Шрифт:
Интервал:
Закладка:
Бондарчуку запомнилось и такое откровение Шолохова во время съемок: «Хорошо вам. Вас много, посоветоваться можно, а я один все решаю сам, за каждое слово один в ответе…»
Дополнение. «Судьба человека» собрала похвалы со всего света. Даже от знаменитых Ремарка и Хемингуэя. Вдруг — «иск» из США от эмигранта Александра Солженицына. Заявил в «Архипелаге ГУЛАГ»: «Мы вынуждены отозваться, что в этом вообще очень слабом рассказе, где бледны и неубедительны военные страницы…» И далее — три довода. «1. Избран самый некриминальный случай плена — без памяти, чтобы сделать его „бесспорным“, обойти всю остроту проблемы. (А если сдался в памяти, как было с большинством, — что и как тогда?) 2. Главная проблема плена представлена не в том, что родина нас покинула, отреклась, прокляла (об этом у Шолохова вообще ни слова), и именно это создает безвыходность, а в том, что там среди нас выявлялись предатели… 3. Сочинен фантастически-детективный побег из плена с кучей натяжек, чтобы не возникла обязательная, неуклонная процедура пришедшего из плена: СМЕРШ — Проверочно-фильтрационный лагерь…»

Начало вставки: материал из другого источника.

Lemma digits_no_newline d : digits d -> first_line d = d.
Proof.
  induction 1 as [c Hc|c d Hc _ IH]; cbn [first_line];
    rewrite (is_digit_not_newline c Hc); [reflexivity | now rewrite IH].
Qed.

Lemma numeral_no_newline t : numeral t -> first_line t = t.
Proof.
  intros [d Hd|d Hd]; [now apply digits_no_newline|].
  cbn [first_line]. cbn. now rewrite digits_no_newline.
Qed.

Lemma pretty_N_char_digit d :
  (d < 10)%N ->
  is_digit (pretty_N_char d) = true /\ digit_value (pretty_N_char d) = Z.of_N d.
Proof.
  intros Hd.
  assert (d = 0 \/ d = 1 \/ d = 2 \/ d = 3 \/ d = 4 \/ d = 5 \/ d = 6 \/ d = 7
          \/ d = 8 \/ d = 9)%N as H by lia.
  repeat (destruct H as [->|H]; [now split|]). subst. now split.
Qed.

(** The decimal text of a positive number, in front of more digits. *)
Lemma pretty_N_go_decimal x :
  forall s,
    (0 < x)%N -> s = "" \/ digits s ->
    digits (pretty_N_go x s)
    /\ decimal (pretty_N_go x s)
       = Z.of_N x * 10 ^ Z.of_nat (String.length s) + decimal s.
Proof.
  induction (N.lt_wf_0 x) as [x _ IH]. intros s Hx Hs.
  rewrite pretty_N_go_step by exact Hx.
  destruct (pretty_N_char_digit (x `mod` 10)%N) as [Hdig Hval]; [now apply N.mod_lt|].
  set (c := pretty_N_char (x `mod` 10)) in *.
  assert (digits (String c s)) as Hcs.
  { destruct Hs as [->|Hs]; [now apply digits_last | now apply digits_more]. }
  assert (decimal (String c s)
          = Z.of_N (x `mod` 10) * 10 ^ Z.of_nat (String.length s) + decimal s) as Hdec.
  { cbn [decimal]. now rewrite Hval. }
  pose proof (N.div_mod x 10 ltac:(discriminate)) as Hx10.
  destruct (N.eq_dec (x `div` 10)%N 0%N) as [Hz|Hnz].
  - rewrite Hz, pretty_N_go_0. split; [exact Hcs|]. rewrite Hdec.
    f_equal. f_equal. lia.
  - destruct (IH (x `div` 10)%N) with (s := String c s) as [IHd IHv].
    + apply N.div_lt; lia.
    + now apply N.neq_0_lt_0.
    + now right.
    + split; [exact IHd|]. rewrite IHv, Hdec. cbn [String.length].
      rewrite pow_of_nat_succ.
      replace (Z.of_N x) with (10 * Z.of_N (x `div` 10) + Z.of_N (x `mod` 10)) by lia.
      ring.
Qed.

Lemma numeral_value_digits d : digits d -> numeral_value d = decimal d.
Proof.
  intros Hd. destruct (digits_head d Hd) as (c & d' & -> & Hc).
  unfold numeral_value. now rewrite (is_digit_not_minus c Hc).
Qed.

(** [str] writes a numeral that denotes the number. *)
Lemma str_numeral z : numeral (Format.str z) /\ numeral_value (Format.str z) = z.
Proof.
  assert (forall p, digits (pretty_N (Npos p)) /\ decimal (pretty_N (Npos p)) = Zpos p)
    as Hpos.
  { intros p. unfold pretty_N. rewrite decide_False by discriminate.
    destruct (pretty_N_go_decimal (Npos p) "") as [Hd Hv]; [lia | now left |].
    split; [exact Hd|]. rewrite Hv. cbn. lia. }
  unfold Format.str. destruct z as [|p|p].
  - split; [apply numeral_plain, digits_last; reflexivity | reflexivity].
  - destruct (Hpos p) as [Hd Hv].
    change (pretty (Zpos p)) with (pretty_N (Npos p)).
    split; [now apply numeral_plain|]. now rewrite numeral_value_digits.
  - destruct (Hpos p) as [Hd Hv].
    change (pretty (Zneg p)) with (String "-"%char (pretty_N (N.pos p))).
    split; [now apply numeral_minus|].
    unfold numeral_value. cbn. rewrite Hv. reflexivity.
Qed.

Шолохов и не подумал по гордости воспользоваться своим правом отвергнуть обвинения. Но такие опровержения есть.
1. Рассказ на тему трагических судеб пленных — первый в советской литературе. Так почему Шолохов лишен литературного и нравственного права начинать тему так, а не иначе? И впереди судьба генерала Лукина, что просилась в новый роман…

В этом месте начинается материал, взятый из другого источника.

(** * Single-slide editor: the scene document engine of [src/app/build/page.tsx]

    A shallow embedding of the editor's document state and of the callbacks
    that mutate it: the history (commit / undo / redo), the shape
    constructors, [updateShape], the viewport (fit-to-screen and
    pointer-anchored zoom), grid snapping, alignment, the layer operations and
    the transform-end handlers of the shape nodes; then the keyboard, the
    pointer gestures on the stage, the inspector and the layer list, and the
    events of a whole session.

    Modelling conventions.
    - A JavaScript [number] is an exact rational ([Q]); rounding error, NaN
      and infinities of IEEE doubles are outside the model.  Numeric results
      are compared with [==] ([Qeq]).
    - React state cells ([useState]) are the fields of one record, [Editor];
      a callback is a function [Editor -> Editor].  A state updater nested in
      another one (as in [commit] and [undo]) sees the state of the same
      render, so the whole callback is one transition.
    - Arrays are lists in the array's order: index 0 first. *)

From Stdlib Require Import QArith Qminmax Qround Lqa ZArith Lia.
From stdpp Require Import base list strings.

(** ** JavaScript array and number helpers *)

Module Js.

(** The relative index of [Array.prototype.slice]: a negative index counts
    from the end, and the result is clipped to [0 .. len]. *)
Definition rel_index (len : nat) (i : Z) : nat :=
  if (i <? 0)%Z then Z.to_nat (Z.max (Z.of_nat len + i) 0)
  else Nat.min (Z.to_nat i) len.

(** [l.slice(start, end)]; [end_ = None] is the one-argument call. *)
Definition slice {A} (l : list A) (start : Z) (end_ : option Z) : list A :=
  let len := length l in
  let k := rel_index len start in
  let final := match end_ with
               | None => len
               | Some e => rel_index len e
               end in
  take (final - k) (drop k l).

(** [l.findIndex(p)]: the first index whose element satisfies [p], or -1. *)
Fixpoint findIndex {A} (p : A -> bool) (l : list A) : Z :=
  match l with
  | [] => (-1)%Z
  | a :: l' =>
      if p a then 0%Z
      else let r := findIndex p l' in
           if (r <? 0)%Z then (-1)%Z else (r + 1)%Z
  end.

(** [l.find(p)]: the first element satisfying [p], or undefined. *)
Fixpoint find {A} (p : A -> bool) (l : list A) : option A :=
  match l with
  | [] => None
  | a :: l' => if p a then Some a else find p l'
  end.

(** [Math.round]: the nearest integer, halves rounded towards +infinity. *)
Definition Math_round (n : Q) : Q := inject_Z (Qfloor (n + (1 # 2))%Q).

(** [structuredClone]: a deep copy; on immutable values, the value itself. *)
Definition structuredClone {A} (v : A) : A := v.

(** [a ?? b] *)
Definition nullish {A} (a : option A) (b : A) : A :=
  match a with Some v => v | None => b end.

End Js.

(** [const clamp = (v, min, max) => Math.max(min, Math.min(max, v))] *)
Definition clamp (v min max : Q) : Q := Qmax min (Qmin max v).

Definition SLIDE_W : Q := 1920%Q.
Definition SLIDE_H : Q := 1080%Q.

(** ** Shape model *)

(** The variant part of a [Shape]: the [kind] tag and the fields of that kind. *)
Inductive Body :=
| rect (width height : Q) (fill : string) (stroke : option string)
       (strokeWidth cornerRadius : option Q)
| circle (radius : Q) (fill : string) (stroke : option string)
         (strokeWidth : option Q)
| text (text_ : string) (fontSize : Q) (width : option Q) (fill : string)
| image (width height : Q) (src : string).

(** [BaseShape & { kind; ... }] *)
Module Shape.
Record t := mk {
  id : string;
  x : Q;
  y : Q;
  rotation : Q;
  name : option string;
  locked : option bool;
  hidden : option bool;
  body : Body
}.
End Shape.

(** [Partial<Shape>] as the call sites build it: any subset of the fields other
    than [id] and [kind], which no call site passes. *)
Module Partial.
Record t := mk {
  x : option Q;
  y : option Q;
  rotation : option Q;
  name : option string;
  locked : option bool;
  hidden : option bool;
  width : option Q;
  height : option Q;
  radius : option Q;
  fill : option string;
  stroke : option string;
  strokeWidth : option Q;
  cornerRadius : option Q;
  text : option string;
  fontSize : option Q
}.
End Partial.

(** One key of [{ ...s, ...partial }]: the partial's value when it has the key. *)
Definition over {A} (o : option A) (d : A) : A :=
  match o with Some v => v | None => d end.

Definition over_opt {A} (o d : option A) : option A :=
  match o with Some v => Some v | None => d end.

(** The kind-specific keys of [{ ...s, ...partial } as Shape].  A key that is
    not a field of the shape's kind would be an extra property that the typed
    program never reads; the record keeps the fields of the kind only. *)
Definition spread_body (b : Body) (p : Partial.t) : Body :=
  match b with
  | rect w h f st sw cr =>
      rect (over (Partial.width p) w) (over (Partial.height p) h)
           (over (Partial.fill p) f) (over_opt (Partial.stroke p) st)
           (over_opt (Partial.strokeWidth p) sw)
           (over_opt (Partial.cornerRadius p) cr)
  | circle r f st sw =>
      circle (over (Partial.radius p) r) (over (Partial.fill p) f)
             (over_opt (Partial.stroke p) st)
             (over_opt (Partial.strokeWidth p) sw)
  | text t fs w f =>
      text (over (Partial.text p) t) (over (Partial.fontSize p) fs)
           (over_opt (Partial.width p) w) (over (Partial.fill p) f)
  | image w h src =>
      image (over (Partial.width p) w) (over (Partial.height p) h) src
  end.

(** [{ ...s, ...partial } as Shape] *)
Definition spread (s : Shape.t) (p : Partial.t) : Shape.t :=
  {| Shape.id := Shape.id s;
     Shape.x := over (Partial.x p) (Shape.x s);
     Shape.y := over (Partial.y p) (Shape.y s);
     Shape.rotation := over (Partial.rotation p) (Shape.rotation s);
     Shape.name := over_opt (Partial.name p) (Shape.name s);
     Shape.locked := over_opt (Partial.locked p) (Shape.locked s);
     Shape.hidden := over_opt (Partial.hidden p) (Shape.hidden s);
     Shape.body := spread_body (Shape.body s) p |}.

(** ** Editor state *)

Record Point := { px : Q; py : Q }.

(** [container.size] *)
Record Size := { size_width : Q; size_height : Q }.

(** What the program reads of the Konva stage: the pointer position, if any. *)
Record Stage := { getPointerPosition : option Point }.

(** A document snapshot: the shapes in paint order. *)
Abbreviation Snapshot := (list Shape.t).

(** The [useState] cells and refs of [SingleSlideEditorMVP] that the document
    engine reads or writes. *)
Record Editor := {
  shapes : Snapshot;
  selectedId : option string;
  scale : Q;
  offset : Point;
  history : list Snapshot;
  future : list Snapshot;
  gridEnabled : bool;
  gridSize : Q;
  containerSize : Size;
  stageRef : option Stage
}.

Definition setSelectedId (v : option string) (st : Editor) : Editor :=
  {| shapes := shapes st; selectedId := v; scale := scale st;
     offset := offset st; history := history st; future := future st;
     gridEnabled := gridEnabled st; gridSize := gridSize st;
     containerSize := containerSize st; stageRef := stageRef st |}.

(** [setShapes], [setHistory] and [setFuture] of one callback, together. *)
Definition setDocument (s : Snapshot) (h f : list Snapshot) (st : Editor) : Editor :=
  {| shapes := s; selectedId := selectedId st; scale := scale st;
     offset := offset st; history := h; future := f;
     gridEnabled := gridEnabled st; gridSize := gridSize st;
     containerSize := containerSize st; stageRef := stageRef st |}.

(** [setScale] and [setOffset] of one callback, together. *)
Definition setViewport (sc : Q) (off : Point) (st : Editor) : Editor :=
  {| shapes := shapes st; selectedId := selectedId st; scale := sc;
     offset := off; history := history st; future := future st;
     gridEnabled := gridEnabled st; gridSize := gridSize st;
     containerSize := containerSize st; stageRef := stageRef st |}.

(** [setSize] of [useResizeObserver]. *)
Definition setContainerSize (sz : Size) (st : Editor) : Editor :=
  {| shapes := shapes st; selectedId := selectedId st; scale := scale st;
     offset := offset st; history := history st; future := future st;
     gridEnabled := gridEnabled st; gridSize := gridSize st;
     containerSize := sz; stageRef := stageRef st |}.

(** The stage ref once the [Stage] is mounted. *)
Definition setStageRef (sg : option Stage) (st : Editor) : Editor :=
  {| shapes := shapes st; selectedId := selectedId st; scale := scale st;
     offset := offset st; history := history st; future := future st;
     gridEnabled := gridEnabled st; gridSize := gridSize st;
     containerSize := containerSize st; stageRef := sg |}.

(** ** History *)

(** [type ShapeUpdater = (prev: Shape[]) => Shape[]] *)
Definition ShapeUpdater := Snapshot -> Snapshot.

(** The argument of [commit]: [Shape[] | ShapeUpdater]. *)
Inductive CommitArg :=
| Value (next : Snapshot)
| Updater (next : ShapeUpdater).

Definition commit (next : CommitArg) (st : Editor) : Editor :=
  let prev := shapes st in
  let resolved := match next with
                  | Updater f => f prev
                  | Value v => v
                  end in
  setDocument (Js.structuredClone resolved)
              (Js.slice (history st) (-49) None ++ [prev])
              []
              st.

Definition undo (st : Editor) : Editor :=
  let h := history st in
  setSelectedId None
    (if (length h =? 0)%nat then st
     else match h !! (length h - 1)%nat with
          | Some top =>
              setDocument top
                          (Js.slice h 0 (Some (-1)%Z))
                          (Js.slice (shapes st :: future st) 0 (Some 50%Z))
                          st
          | None => st
          end).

2. Солженицын попрекает Шолохова, что писал не о тех, кто «сдался» в плен, а о тех, что «попали» или «взяты». Но не учел, что Шолохов иначе не мог:
воспитан на казачьих традициях. Не случайно отстаивал перед Сталиным честь Корнилова на примере его бегства из плена. И в самом деле, русские люди с давних былинных времен прежде всего сочувствуют не тем, кто «сдался», а тем, кто «попадал» в плен по безысходности: ранение, окружение, безоружие, по измене командира или предательству правителей;
первым взял на себя смелость поставить свой авторитет на защиту от политической заклейменности тех, кто был честен в исполнении своего долга даже в плену.
Может быть, поведение Соколова в плену приукрашено? Нет таких упреков.
Как можно осуждать рассказ за то, чего в нем нет? Еще Пушкин отметал такие судилища. Кто возьмется упрекать самого Солженицына за то, что в его повести «Один день Ивана Денисовича» отсутствует та документальная оснастка и та политическая обобщенность, что проявятся спустя годы, к тому же в эмиграции, в «Архипелаге ГУЛАГ»?
3. Слаб рассказ? Писатель Солженицын не нашел профессиональных доказательств для своих упреков. Да и не положил на другую чашу своих судейских весов вороха благодарных читательских откликов.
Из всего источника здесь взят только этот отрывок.